Directions for this task -
Below are entries. Reproduce exactly the lines between the line holding "Definition control_plane (snapshot" and the line holding "Definition selected_details (job", inclusive, and only those.

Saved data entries
--- START ---

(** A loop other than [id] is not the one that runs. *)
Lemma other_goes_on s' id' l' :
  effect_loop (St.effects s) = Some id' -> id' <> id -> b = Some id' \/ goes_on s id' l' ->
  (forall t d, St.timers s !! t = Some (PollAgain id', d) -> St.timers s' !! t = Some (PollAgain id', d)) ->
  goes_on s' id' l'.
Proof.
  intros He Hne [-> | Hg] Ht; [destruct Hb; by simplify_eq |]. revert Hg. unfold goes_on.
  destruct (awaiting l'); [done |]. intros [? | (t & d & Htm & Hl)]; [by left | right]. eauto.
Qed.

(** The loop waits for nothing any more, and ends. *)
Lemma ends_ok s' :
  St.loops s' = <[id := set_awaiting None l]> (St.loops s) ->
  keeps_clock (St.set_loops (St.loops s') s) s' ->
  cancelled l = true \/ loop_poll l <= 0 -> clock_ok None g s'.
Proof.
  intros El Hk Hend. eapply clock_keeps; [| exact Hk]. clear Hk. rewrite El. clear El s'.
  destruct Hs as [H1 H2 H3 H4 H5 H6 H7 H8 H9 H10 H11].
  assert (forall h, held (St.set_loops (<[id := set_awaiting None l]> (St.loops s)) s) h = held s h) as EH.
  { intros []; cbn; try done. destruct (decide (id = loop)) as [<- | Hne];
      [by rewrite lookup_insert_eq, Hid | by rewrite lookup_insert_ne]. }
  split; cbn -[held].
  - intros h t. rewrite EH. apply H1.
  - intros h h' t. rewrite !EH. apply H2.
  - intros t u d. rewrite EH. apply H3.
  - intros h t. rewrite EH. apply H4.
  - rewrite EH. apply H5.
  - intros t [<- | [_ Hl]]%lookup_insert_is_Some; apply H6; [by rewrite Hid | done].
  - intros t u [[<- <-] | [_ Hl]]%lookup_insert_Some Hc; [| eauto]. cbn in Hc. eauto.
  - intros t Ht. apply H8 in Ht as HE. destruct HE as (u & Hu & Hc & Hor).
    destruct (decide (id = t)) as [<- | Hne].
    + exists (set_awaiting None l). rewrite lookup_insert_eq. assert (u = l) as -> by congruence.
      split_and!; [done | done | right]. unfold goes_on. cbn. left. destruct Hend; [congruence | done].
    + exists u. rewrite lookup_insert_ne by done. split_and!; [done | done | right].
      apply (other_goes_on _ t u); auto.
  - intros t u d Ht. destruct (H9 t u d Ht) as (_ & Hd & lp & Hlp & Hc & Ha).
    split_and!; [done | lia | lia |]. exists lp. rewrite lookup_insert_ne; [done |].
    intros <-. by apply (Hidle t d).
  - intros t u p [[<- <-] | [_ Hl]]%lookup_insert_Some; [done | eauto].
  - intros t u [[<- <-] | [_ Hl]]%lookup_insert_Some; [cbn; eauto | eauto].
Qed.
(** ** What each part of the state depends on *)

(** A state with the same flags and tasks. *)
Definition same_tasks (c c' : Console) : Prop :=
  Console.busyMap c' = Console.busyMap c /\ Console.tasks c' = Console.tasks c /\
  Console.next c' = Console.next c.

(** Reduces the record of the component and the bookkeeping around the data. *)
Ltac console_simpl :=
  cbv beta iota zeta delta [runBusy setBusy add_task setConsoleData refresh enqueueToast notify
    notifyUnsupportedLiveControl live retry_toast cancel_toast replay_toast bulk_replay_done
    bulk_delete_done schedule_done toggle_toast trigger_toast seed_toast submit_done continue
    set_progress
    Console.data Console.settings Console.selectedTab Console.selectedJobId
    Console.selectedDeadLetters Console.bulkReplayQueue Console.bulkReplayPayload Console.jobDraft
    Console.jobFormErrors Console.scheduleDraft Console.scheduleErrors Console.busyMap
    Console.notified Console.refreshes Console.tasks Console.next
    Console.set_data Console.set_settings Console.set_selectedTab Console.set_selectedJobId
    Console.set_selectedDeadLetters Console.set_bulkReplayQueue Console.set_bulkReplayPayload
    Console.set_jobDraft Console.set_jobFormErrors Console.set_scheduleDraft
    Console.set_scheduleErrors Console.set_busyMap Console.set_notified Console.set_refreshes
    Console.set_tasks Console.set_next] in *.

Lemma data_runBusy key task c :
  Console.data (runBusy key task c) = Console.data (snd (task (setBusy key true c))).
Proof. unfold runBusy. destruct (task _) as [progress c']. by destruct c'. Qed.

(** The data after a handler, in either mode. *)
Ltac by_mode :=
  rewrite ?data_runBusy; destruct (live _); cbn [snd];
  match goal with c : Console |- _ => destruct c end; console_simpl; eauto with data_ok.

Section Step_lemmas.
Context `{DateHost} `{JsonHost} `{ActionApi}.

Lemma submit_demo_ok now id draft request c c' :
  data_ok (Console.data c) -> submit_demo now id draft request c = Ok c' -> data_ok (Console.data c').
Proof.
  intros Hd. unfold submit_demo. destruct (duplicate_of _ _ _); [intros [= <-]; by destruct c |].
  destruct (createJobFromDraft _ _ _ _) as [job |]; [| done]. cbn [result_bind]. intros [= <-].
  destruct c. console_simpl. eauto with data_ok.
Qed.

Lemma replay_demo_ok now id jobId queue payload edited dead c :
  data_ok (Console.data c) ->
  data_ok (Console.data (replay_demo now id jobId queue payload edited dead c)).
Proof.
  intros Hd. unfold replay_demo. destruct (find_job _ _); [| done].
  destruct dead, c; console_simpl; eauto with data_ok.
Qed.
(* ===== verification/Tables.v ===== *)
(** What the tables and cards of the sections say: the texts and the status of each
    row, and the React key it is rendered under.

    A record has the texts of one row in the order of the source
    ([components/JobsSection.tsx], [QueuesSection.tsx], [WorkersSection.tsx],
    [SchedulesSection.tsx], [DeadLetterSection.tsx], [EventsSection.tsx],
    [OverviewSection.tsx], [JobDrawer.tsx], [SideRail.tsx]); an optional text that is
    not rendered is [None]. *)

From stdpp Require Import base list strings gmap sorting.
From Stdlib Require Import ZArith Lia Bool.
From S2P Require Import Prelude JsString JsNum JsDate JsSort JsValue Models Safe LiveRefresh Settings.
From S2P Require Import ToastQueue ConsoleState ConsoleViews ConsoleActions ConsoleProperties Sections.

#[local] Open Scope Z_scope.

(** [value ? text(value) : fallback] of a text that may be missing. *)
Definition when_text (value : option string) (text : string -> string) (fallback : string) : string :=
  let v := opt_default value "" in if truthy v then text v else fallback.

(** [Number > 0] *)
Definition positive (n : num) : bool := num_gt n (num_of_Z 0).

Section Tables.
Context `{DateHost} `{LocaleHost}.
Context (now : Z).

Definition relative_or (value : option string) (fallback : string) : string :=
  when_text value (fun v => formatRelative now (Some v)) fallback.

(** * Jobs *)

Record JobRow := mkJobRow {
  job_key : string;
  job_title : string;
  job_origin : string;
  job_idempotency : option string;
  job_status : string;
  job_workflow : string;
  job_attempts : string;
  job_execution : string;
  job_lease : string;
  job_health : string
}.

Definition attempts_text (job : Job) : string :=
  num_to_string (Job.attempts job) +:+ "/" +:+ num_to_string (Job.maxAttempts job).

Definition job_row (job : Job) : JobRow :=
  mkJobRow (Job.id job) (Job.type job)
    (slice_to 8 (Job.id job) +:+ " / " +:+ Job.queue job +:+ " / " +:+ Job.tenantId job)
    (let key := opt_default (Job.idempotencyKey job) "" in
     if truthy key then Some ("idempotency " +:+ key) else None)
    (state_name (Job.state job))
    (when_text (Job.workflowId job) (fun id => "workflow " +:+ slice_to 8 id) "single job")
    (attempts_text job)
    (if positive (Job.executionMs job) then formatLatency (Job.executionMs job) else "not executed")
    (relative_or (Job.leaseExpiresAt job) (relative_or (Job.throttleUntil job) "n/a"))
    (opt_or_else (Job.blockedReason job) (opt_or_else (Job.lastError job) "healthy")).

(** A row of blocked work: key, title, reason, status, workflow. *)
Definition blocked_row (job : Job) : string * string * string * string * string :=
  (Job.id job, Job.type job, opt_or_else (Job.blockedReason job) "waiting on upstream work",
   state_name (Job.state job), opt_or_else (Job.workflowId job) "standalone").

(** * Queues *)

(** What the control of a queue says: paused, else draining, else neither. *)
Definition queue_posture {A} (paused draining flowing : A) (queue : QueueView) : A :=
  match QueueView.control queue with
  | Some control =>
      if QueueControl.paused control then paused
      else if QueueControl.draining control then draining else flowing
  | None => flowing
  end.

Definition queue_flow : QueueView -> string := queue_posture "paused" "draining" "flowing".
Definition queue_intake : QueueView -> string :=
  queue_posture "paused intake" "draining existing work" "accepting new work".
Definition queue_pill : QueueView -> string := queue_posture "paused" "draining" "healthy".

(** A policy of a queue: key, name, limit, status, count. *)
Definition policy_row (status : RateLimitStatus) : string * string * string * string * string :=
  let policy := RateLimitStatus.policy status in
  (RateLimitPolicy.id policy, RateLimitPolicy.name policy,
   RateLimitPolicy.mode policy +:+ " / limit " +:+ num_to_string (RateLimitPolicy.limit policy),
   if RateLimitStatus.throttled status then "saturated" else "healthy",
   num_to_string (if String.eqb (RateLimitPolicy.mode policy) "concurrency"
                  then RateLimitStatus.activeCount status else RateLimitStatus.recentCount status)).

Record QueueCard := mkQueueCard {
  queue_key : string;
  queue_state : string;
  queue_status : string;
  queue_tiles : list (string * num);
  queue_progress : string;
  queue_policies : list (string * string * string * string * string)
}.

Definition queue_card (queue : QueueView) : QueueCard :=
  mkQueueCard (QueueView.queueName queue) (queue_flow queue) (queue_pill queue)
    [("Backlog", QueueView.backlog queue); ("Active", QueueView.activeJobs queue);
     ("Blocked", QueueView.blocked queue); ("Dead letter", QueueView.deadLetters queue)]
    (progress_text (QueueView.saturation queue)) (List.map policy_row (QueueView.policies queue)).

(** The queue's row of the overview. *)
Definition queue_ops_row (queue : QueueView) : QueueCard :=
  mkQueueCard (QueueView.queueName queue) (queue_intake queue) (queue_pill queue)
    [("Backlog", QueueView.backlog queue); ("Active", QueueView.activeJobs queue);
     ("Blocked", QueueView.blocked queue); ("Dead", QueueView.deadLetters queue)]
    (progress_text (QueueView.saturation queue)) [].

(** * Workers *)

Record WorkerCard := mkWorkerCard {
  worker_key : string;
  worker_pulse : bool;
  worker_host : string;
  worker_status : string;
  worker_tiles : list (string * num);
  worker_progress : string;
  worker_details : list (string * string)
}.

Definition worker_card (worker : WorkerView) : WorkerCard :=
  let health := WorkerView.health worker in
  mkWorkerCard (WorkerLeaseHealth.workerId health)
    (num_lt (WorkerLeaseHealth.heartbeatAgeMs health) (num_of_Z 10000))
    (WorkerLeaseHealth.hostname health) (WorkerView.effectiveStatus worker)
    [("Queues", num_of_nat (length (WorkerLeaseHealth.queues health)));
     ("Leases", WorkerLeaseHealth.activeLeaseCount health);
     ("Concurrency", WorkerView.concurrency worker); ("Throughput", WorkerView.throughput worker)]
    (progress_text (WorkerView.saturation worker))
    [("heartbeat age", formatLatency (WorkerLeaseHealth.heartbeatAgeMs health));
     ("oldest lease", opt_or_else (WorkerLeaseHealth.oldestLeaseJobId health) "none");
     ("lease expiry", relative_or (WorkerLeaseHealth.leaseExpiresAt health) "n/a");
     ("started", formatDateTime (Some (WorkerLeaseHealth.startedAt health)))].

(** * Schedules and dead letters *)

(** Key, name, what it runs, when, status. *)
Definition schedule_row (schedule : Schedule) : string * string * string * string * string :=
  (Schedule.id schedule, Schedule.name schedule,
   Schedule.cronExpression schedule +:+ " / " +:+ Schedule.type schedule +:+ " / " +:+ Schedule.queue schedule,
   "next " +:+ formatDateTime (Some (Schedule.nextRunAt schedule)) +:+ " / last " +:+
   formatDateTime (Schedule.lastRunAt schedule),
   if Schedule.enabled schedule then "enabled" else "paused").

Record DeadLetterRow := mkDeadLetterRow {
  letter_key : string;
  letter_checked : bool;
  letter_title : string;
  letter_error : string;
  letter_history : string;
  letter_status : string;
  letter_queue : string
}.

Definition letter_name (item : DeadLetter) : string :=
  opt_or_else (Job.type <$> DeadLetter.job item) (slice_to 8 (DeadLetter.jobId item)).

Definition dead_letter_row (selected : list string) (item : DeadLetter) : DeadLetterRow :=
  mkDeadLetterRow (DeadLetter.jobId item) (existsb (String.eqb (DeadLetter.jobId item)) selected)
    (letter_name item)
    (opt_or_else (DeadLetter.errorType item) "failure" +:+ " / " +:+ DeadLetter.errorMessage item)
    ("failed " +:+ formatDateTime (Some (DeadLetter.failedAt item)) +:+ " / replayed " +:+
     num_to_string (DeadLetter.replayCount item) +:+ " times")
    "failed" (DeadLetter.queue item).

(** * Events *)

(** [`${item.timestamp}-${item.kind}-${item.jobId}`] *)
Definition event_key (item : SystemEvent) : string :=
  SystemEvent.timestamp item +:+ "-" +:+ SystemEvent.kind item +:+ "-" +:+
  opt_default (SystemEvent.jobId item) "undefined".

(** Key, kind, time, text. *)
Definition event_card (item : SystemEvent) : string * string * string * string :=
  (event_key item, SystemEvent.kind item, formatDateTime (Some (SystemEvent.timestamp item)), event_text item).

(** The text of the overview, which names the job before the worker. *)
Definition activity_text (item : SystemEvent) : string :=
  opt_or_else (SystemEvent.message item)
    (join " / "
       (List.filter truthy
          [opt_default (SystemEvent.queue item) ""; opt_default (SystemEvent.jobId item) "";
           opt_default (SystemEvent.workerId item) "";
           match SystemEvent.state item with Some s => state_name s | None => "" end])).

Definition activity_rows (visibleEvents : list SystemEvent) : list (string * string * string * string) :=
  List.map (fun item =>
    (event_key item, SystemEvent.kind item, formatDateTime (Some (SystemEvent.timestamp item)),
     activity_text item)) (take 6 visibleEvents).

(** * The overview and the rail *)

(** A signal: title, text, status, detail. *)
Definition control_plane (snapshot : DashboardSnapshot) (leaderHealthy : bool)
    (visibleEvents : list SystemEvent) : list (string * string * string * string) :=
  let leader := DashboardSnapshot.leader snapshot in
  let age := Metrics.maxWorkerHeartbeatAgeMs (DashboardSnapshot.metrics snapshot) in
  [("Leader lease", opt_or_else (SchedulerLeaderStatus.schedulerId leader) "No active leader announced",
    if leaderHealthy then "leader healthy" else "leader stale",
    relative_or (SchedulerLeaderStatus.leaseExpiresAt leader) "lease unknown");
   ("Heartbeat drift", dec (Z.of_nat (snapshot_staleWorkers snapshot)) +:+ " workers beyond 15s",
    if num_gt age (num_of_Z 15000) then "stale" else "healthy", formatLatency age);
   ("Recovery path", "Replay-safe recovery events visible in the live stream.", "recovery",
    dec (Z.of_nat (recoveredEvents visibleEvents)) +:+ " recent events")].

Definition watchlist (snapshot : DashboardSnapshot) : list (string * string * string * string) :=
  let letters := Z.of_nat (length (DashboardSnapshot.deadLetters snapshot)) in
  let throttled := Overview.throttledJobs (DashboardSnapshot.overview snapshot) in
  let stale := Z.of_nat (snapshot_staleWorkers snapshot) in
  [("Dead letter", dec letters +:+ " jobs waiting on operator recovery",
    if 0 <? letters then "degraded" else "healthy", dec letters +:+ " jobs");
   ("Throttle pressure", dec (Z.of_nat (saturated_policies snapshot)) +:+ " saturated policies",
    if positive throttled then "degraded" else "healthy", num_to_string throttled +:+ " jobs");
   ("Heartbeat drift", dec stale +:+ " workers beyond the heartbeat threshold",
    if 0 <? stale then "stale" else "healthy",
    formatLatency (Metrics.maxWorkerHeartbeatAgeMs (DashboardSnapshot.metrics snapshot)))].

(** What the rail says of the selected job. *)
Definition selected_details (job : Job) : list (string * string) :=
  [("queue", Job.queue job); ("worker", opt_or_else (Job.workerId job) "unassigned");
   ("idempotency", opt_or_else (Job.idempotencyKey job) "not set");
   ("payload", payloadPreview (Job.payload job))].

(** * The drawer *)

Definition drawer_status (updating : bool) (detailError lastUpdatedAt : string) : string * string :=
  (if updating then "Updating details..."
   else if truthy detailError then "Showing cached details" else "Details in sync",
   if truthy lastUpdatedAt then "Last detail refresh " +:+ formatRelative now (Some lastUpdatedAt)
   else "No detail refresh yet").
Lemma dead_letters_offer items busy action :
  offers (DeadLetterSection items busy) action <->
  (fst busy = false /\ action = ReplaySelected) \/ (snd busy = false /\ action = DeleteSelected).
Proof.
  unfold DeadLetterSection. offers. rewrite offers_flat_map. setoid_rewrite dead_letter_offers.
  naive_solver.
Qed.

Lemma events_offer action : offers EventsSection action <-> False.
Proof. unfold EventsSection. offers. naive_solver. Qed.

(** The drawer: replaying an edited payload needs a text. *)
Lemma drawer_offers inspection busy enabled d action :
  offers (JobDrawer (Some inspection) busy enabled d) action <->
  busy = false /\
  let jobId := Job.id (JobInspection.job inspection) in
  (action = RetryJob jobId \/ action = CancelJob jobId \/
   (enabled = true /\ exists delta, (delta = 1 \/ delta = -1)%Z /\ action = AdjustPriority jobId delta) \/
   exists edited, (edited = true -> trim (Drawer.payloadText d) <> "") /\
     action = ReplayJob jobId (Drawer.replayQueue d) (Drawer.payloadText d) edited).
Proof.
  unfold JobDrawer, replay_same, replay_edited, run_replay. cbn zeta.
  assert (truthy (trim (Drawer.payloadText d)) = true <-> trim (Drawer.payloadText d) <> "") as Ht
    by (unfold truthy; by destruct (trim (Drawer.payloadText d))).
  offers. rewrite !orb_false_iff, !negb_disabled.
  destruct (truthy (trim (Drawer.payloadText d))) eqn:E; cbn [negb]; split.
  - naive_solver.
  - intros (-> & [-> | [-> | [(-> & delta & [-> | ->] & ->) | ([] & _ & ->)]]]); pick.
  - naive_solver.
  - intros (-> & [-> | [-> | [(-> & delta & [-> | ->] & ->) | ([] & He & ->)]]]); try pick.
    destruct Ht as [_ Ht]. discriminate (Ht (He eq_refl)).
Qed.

--- END ---

Exercise answer -
Definition control_plane (snapshot : DashboardSnapshot) (leaderHealthy : bool)
    (visibleEvents : list SystemEvent) : list (string * string * string * string) :=
  let leader := DashboardSnapshot.leader snapshot in
  let age := Metrics.maxWorkerHeartbeatAgeMs (DashboardSnapshot.metrics snapshot) in
  [("Leader lease", opt_or_else (SchedulerLeaderStatus.schedulerId leader) "No active leader announced",
    if leaderHealthy then "leader healthy" else "leader stale",
    relative_or (SchedulerLeaderStatus.leaseExpiresAt leader) "lease unknown");
   ("Heartbeat drift", dec (Z.of_nat (snapshot_staleWorkers snapshot)) +:+ " workers beyond 15s",
    if num_gt age (num_of_Z 15000) then "stale" else "healthy", formatLatency age);
   ("Recovery path", "Replay-safe recovery events visible in the live stream.", "recovery",
    dec (Z.of_nat (recoveredEvents visibleEvents)) +:+ " recent events")].

Definition watchlist (snapshot : DashboardSnapshot) : list (string * string * string * string) :=
  let letters := Z.of_nat (length (DashboardSnapshot.deadLetters snapshot)) in
  let throttled := Overview.throttledJobs (DashboardSnapshot.overview snapshot) in
  let stale := Z.of_nat (snapshot_staleWorkers snapshot) in
  [("Dead letter", dec letters +:+ " jobs waiting on operator recovery",
    if 0 <? letters then "degraded" else "healthy", dec letters +:+ " jobs");
   ("Throttle pressure", dec (Z.of_nat (saturated_policies snapshot)) +:+ " saturated policies",
    if positive throttled then "degraded" else "healthy", num_to_string throttled +:+ " jobs");
   ("Heartbeat drift", dec stale +:+ " workers beyond the heartbeat threshold",
    if 0 <? stale then "stale" else "healthy",
    formatLatency (Metrics.maxWorkerHeartbeatAgeMs (DashboardSnapshot.metrics snapshot)))].

(** What the rail says of the selected job. *)
Definition selected_details (job : Job) : list (string * string) :=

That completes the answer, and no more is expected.